While Valls argued that burkinis oppress women, two ministers in his cabinet, Education Minister Najat Vallaud-Belkacem and Health Minister Marisol Touraine, have said banning burkinis is not a good option.

In an interview with Sputnik, French senator Gilbert Roger stressed that the decision applies only to one town and shouldn’t cause any vivid reactions among the public.

Nonsense, says Zanetti, who came up with the original design for the modesty-preserving, full-body swimsuit in 2004.

In a judgment expected to set a precedent, the State Council ruled that local authorities could restrict individual liberties only if wearing the Islamic swimsuit was a “proven risk” to public order.

The issue has created a rift in government.

“These bans do nothing to increase public safety, but do a lot to promote public humiliation”.

But the ruling, which only applied to the ban imposed by Villeneuve-Loubet, was quickly dismissed by several other towns, including Nice, which vowed to keep the restrictions in place and continue imposing fines on women who wear the full-body swimsuit. The newspaper said after four people were injured at a beach in Sisco, riot police were called to stop 200 people marching to a housing complex with a number of residents of North African origin, shouting “this is our home”. He denounced a “rampant Islamization” in the country and said, with Friday’s ruling, “they’ve gained a small additional step”.

The State Council (Conseil d’Etat) was specifically examining laws brought in by the commune of Villeneuve-Loubet but its verdict sets a legal precedent for France.

After a month of intense national scandal and heightened worldwide outrage, France’s highest administrative court, the Conseil d’Etat, on Friday overturned the burkini ban in a coastal area of the south of France. But de facto the town decrees are hollow because burkini fines can be contested.

Opinions polls suggested most French people backed the bans, which town mayors said were protecting public order and secularism.

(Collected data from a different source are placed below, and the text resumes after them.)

(* ===== verification/Testkit.v ===== *)
(** [motionstage-testkit/src/lib.rs]: the harness of the integration tests, a
    server with default configuration, a client brought straight into service,
    and a stream of samples for a while. *)

From S2P Require Import Prelude Float IndexMap Protocol Model Transform Runtime Media Codec.
From S2P Require Import Recording WebRtc Transport Server ServerRuntime ServerVideo ServerLoop.
From S2P Require Import ServerSpec ServerSessions ServerPeer Fixtures ServerFixtures ClientFixtures.

Local Open Scope Z_scope.

Record SoakReport := mkReport { sent_samples : Z; report_tick_count : Z; report_metrics : ServerMetrics }.

Section testkit.
Context {M : Type → Type} `{!IndexMap Uuid M} {fmt : UuidFormat} {crate : WebRtcCrate}
  {fs : FileSystem} {bm : Bincode RecordingManifest} {bk : Bincode (list RecordingMarker)}
  {bf : Bincode RecordedFrame} {texts : ErrorText}.
Abbreviation method := (prog (ServerState M) ServerError).
Implicit Types s : ServerState M.

(** [TestHarness::new]. *)
Definition TestHarness_new (w : rtc_world) (d : gmap string (list byte)) : ServerState M :=
  ServerHandle_new ServerConfig_default w d.

Definition motion_hello (device_id : Uuid) (name : string) : ClientHello :=
  mkClientHello PROTOCOL_MAJOR PROTOCOL_MINOR device_id name [MotionSource] [Motion] ["pose_pos"].

(** [device_id] and [session_id] are drawn on the way. *)
Definition bootstrap_motion_client (device_id session_id : Uuid) (name : string) : method Uuid :=
  discovered device_id name;;
  transport_connected device_id;;
  hello_exchanged (motion_hello device_id name);;
  authenticate device_id;;
  register session_id device_id (mkRegisterRequest None None);;
  scene_synced device_id;;
  activate device_id;;
  mret device_id.

(** The sample of a round: its number three times. *)
Definition soak_update (output_attribute : string) (sent : Z) : AttributeUpdate :=
  mkUpdate output_attribute (Vec3f (vreplicate 3 (F32.of_Z sent))).

Definition soak_interval (input_hz : Z) : Z := Z.max 1 (1000000000 / Z.max input_hz 1).

(** The loop, given what the clock has read at the start of its rounds: the
    number of samples sent. It ends when the duration is over, or when the
    readings end. *)
Fixpoint soak_loop (device_id : Uuid) (duration interval_ns : Z) (output_attribute : string)
    (sent t_ns : Z) (elapsed : list Z) : method Z :=
  match elapsed with
  | [] => mret sent
  | e :: elapsed =>
      if e <? duration then
        ingest_motion_samples device_id [soak_update output_attribute sent] t_ns;;
        soak_loop device_id duration interval_ns output_attribute (wrap64 (sent + 1))
          (Z.min u64_max (t_ns + interval_ns)) elapsed
      else mret sent
  end.

Definition run_motion_soak (device_id : Uuid) (duration input_hz : Z) (output_attribute : string)
    (elapsed : list Z) : method SoakReport :=
  sent ← soak_loop device_id duration (soak_interval input_hz) output_attribute 0 0 elapsed;
  self ← get;
  mret (mkReport sent self.(runtime).(world).(Runtime.tick_count) self.(Server.metrics)).

(** ** What the harness does *)

Lemma bootstrap_as_handshake d id name s :
  bootstrap_motion_client d id name s =
  (greet (motion_hello d name);; register id d (mkRegisterRequest None None);;
   (scene_synced d;; activate d);; mret d) s.
Proof.
  unfold bootstrap_motion_client, greet. cbn [ch_device_id ch_device_name motion_hello].
  repeat rewrite prog_bind_assoc. apply prog_bind_ext. intros _ s1.
  repeat rewrite prog_bind_assoc. apply prog_bind_ext. intros _ s2.
  repeat rewrite prog_bind_assoc. apply prog_bind_ext. intros _ s3. apply prog_bind_ext. intros _ s4.
  apply prog_bind_ext. intros _ s5. by rewrite prog_bind_assoc.
Qed.

(** The harness brings a client into service exactly when the server would
    accept it over the network, and leaves the server as the handshake would. *)
Theorem bootstrap_activates d id name s :
  keyed s →
  let r := bootstrap_motion_client d id name s in
  let hello := motion_hello d name in
  (acceptable s hello (mkRegisterRequest None None) → r = (joined s hello id, Ok d)) ∧
  (¬ acceptable s hello (mkRegisterRequest None None) → ∃ e, r.2 = Err e).
Proof.
  intros Hk r hello. subst r. rewrite bootstrap_as_handshake. fold hello.
  destruct (greet_outcome hello s) as [[Hg Hgr]|[Hg (s' & e & He)]].
  2: { rewrite (prog_bind_err _ _ _ _ _ He). split; [by intros [? _]|eauto]. }
  rewrite (prog_bind_ok _ _ _ _ _ Hgr).
  destruct (admit_outcome hello id (mkRegisterRequest None None) s Hk Hg) as [[Ha Hr]|[Ha (e & Hr)]].
  - split; [|done]. intros _. change d with (ch_device_id hello) at 1.
    rewrite (prog_bind_ok _ _ _ _ _ Hr).
    change (scene_synced d;; activate d) with (scene_synced (ch_device_id hello);; activate (ch_device_id hello)
      : prog (ServerState M) ServerError ()).
    rewrite (prog_bind_ok _ _ _ _ _ (finish_handshake hello id _ (lookup_insert_eq _ _ _))).
    unfold mret, prog_ret. f_equal. unfold joined. cbn. by rewrite insert_insert_eq.
  - split; [done|]. intros _. change d with (ch_device_id hello) at 1.
    rewrite (prog_bind_err _ _ _ _ _ Hr). by eexists.
Qed.

(** *** Soaking *)

Lemma ingest_counts d us t s s' :
  ingest_motion_samples d us t s = (s', Ok ()) →
  s'.(Server.metrics).(motion_updates) = wrap64 (s.(Server.metrics).(motion_updates) + Z.of_nat (length us)).
Proof.
  unfold ingest_motion_samples, on_runtime, on_writer. unfold_prog. intros Hi.
  repeat (case_match; simplify_eq/=); done.
Qed.

(** The rounds the clock leaves room for. *)
Fixpoint rounds_within (duration : Z) (elapsed : list Z) : nat :=
  match elapsed with
  | e :: elapsed => if e <? duration then S (rounds_within duration elapsed) else O
  | [] => O
  end.

Lemma soak_loop_counts d duration interval_ns o sent t elapsed s s' n :
  soak_loop d duration interval_ns o sent t elapsed s = (s', Ok n) →
  let rounds := Z.of_nat (rounds_within duration elapsed) in
  0 ≤ sent < 2 ^ 64 → n = wrap64 (sent + rounds) ∧
  (0 ≤ s.(Server.metrics).(motion_updates) < 2 ^ 64 →
   s'.(Server.metrics).(motion_updates) = wrap64 (s.(Server.metrics).(motion_updates) + rounds)).
Proof.
  unfold wrap64. revert sent t s. induction elapsed as [|e elapsed IH]; intros sent t s; cbn [soak_loop rounds_within].
  - intros [= <- <-] Hs. cbn. rewrite !Z.add_0_r. split; [by rewrite Z.mod_small|].
    intros Hm. by rewrite Z.mod_small.
  - destruct (e <? duration); cbn.
    + intros (s1 & [] & Hi%ingest_counts & Hl)%prog_bind_inv_ok Hs. cbn [length] in Hi.
      apply IH in Hl as [-> Hm]; [|unfold wrap64; by apply Z.mod_pos_bound].
      unfold wrap64 in *. rewrite Hi in Hm. split.
      * rewrite Z.add_mod_idemp_l by done. f_equal. lia.
      * intros _. rewrite Hm by by apply Z.mod_pos_bound. rewrite Z.add_mod_idemp_l by done. f_equal. lia.
    + intros [= <- <-] Hs. rewrite !Z.add_0_r. split; [by rewrite Z.mod_small|].
      intros Hm. by rewrite Z.mod_small.
Qed.

(** A soak that comes back reports as many samples as rounds fitted into
    its duration, and the server has counted each of them. *)
Theorem soak_counts d duration hz o elapsed s s' report :
  run_motion_soak d duration hz o elapsed s = (s', Ok report) →
  0 ≤ s.(Server.metrics).(motion_updates) < 2 ^ 64 →
  let rounds := Z.of_nat (rounds_within duration elapsed) in
  rounds < 2 ^ 64 →
  report.(sent_samples) = rounds ∧
  report.(report_metrics).(motion_updates) = wrap64 (s.(Server.metrics).(motion_updates) + rounds).
Proof.
  unfold run_motion_soak. intros Hrun Hm. cbv zeta. intros Hr.
  apply prog_bind_inv_ok in Hrun as (s1 & n & Hl & [= <- <-]).
  apply soak_loop_counts in Hl as [-> Hc]; [|lia]. cbn. split; [|by apply Hc].
  unfold wrap64. apply Z.mod_small. lia.
Qed.
End testkit.

(** ** Instances *)

Lemma bootstrap_activates_witness :
  let r := bootstrap_motion_client 7%N 107%N "ipad" (open_server 2) in
  let hello := motion_hello 7%N "ipad" in
  (acceptable (open_server 2) hello (mkRegisterRequest None None) →
     r = (joined (open_server 2) hello 107%N, Ok 7%N)) ∧
  (¬ acceptable (open_server 2) hello (mkRegisterRequest None None) → ∃ e, r.2 = Err e).
Proof. apply (bootstrap_activates 7%N 107%N "ipad" (open_server 2)). apply empty_keyed. Defined.

(** Two rounds of a soak of 20 ms at 100 Hz on a server that is live and has
    the device in. *)
Definition soaked := run_motion_soak 7%N 20000000 100 "pose" [0; 10000000; 20000000] driven.
Lemma soak_counts_witness : ∃ report, soaked.2 = Ok report ∧ report.(sent_samples) = 2.
Proof.
  destruct soaked.2 as [report| |] eqn:Hr; [|vm_compute in Hr; discriminate Hr..].
  exists report. split; [reflexivity|].
  destruct (soak_counts 7%N 20000000 100 "pose" [0; 10000000; 20000000] driven soaked.1 report) as [Hs _].
  - apply run_result. exact Hr.
  - vm_compute. by split.
  - vm_compute. reflexivity.
  - rewrite Hs. vm_compute. reflexivity.
Defined.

“Here the tension is very, very, very strong and I won’t withdraw it”, he told BFMTV.

Meanwhile, French Prime Minister Manuel Valls and former French President Nicolas Sarkozy are supporting the ban.

Advertisement

The issue has filtered into early campaigning for the presidential election in April 2017, making French cultural identity as well as security a hot issue in political debates. “Not only are they in themselves discriminatory, but as we have seen, the enforcement of these bans leads to abuses and the degrading treatment of Muslim women and girls”, Amnesty International said in a statement.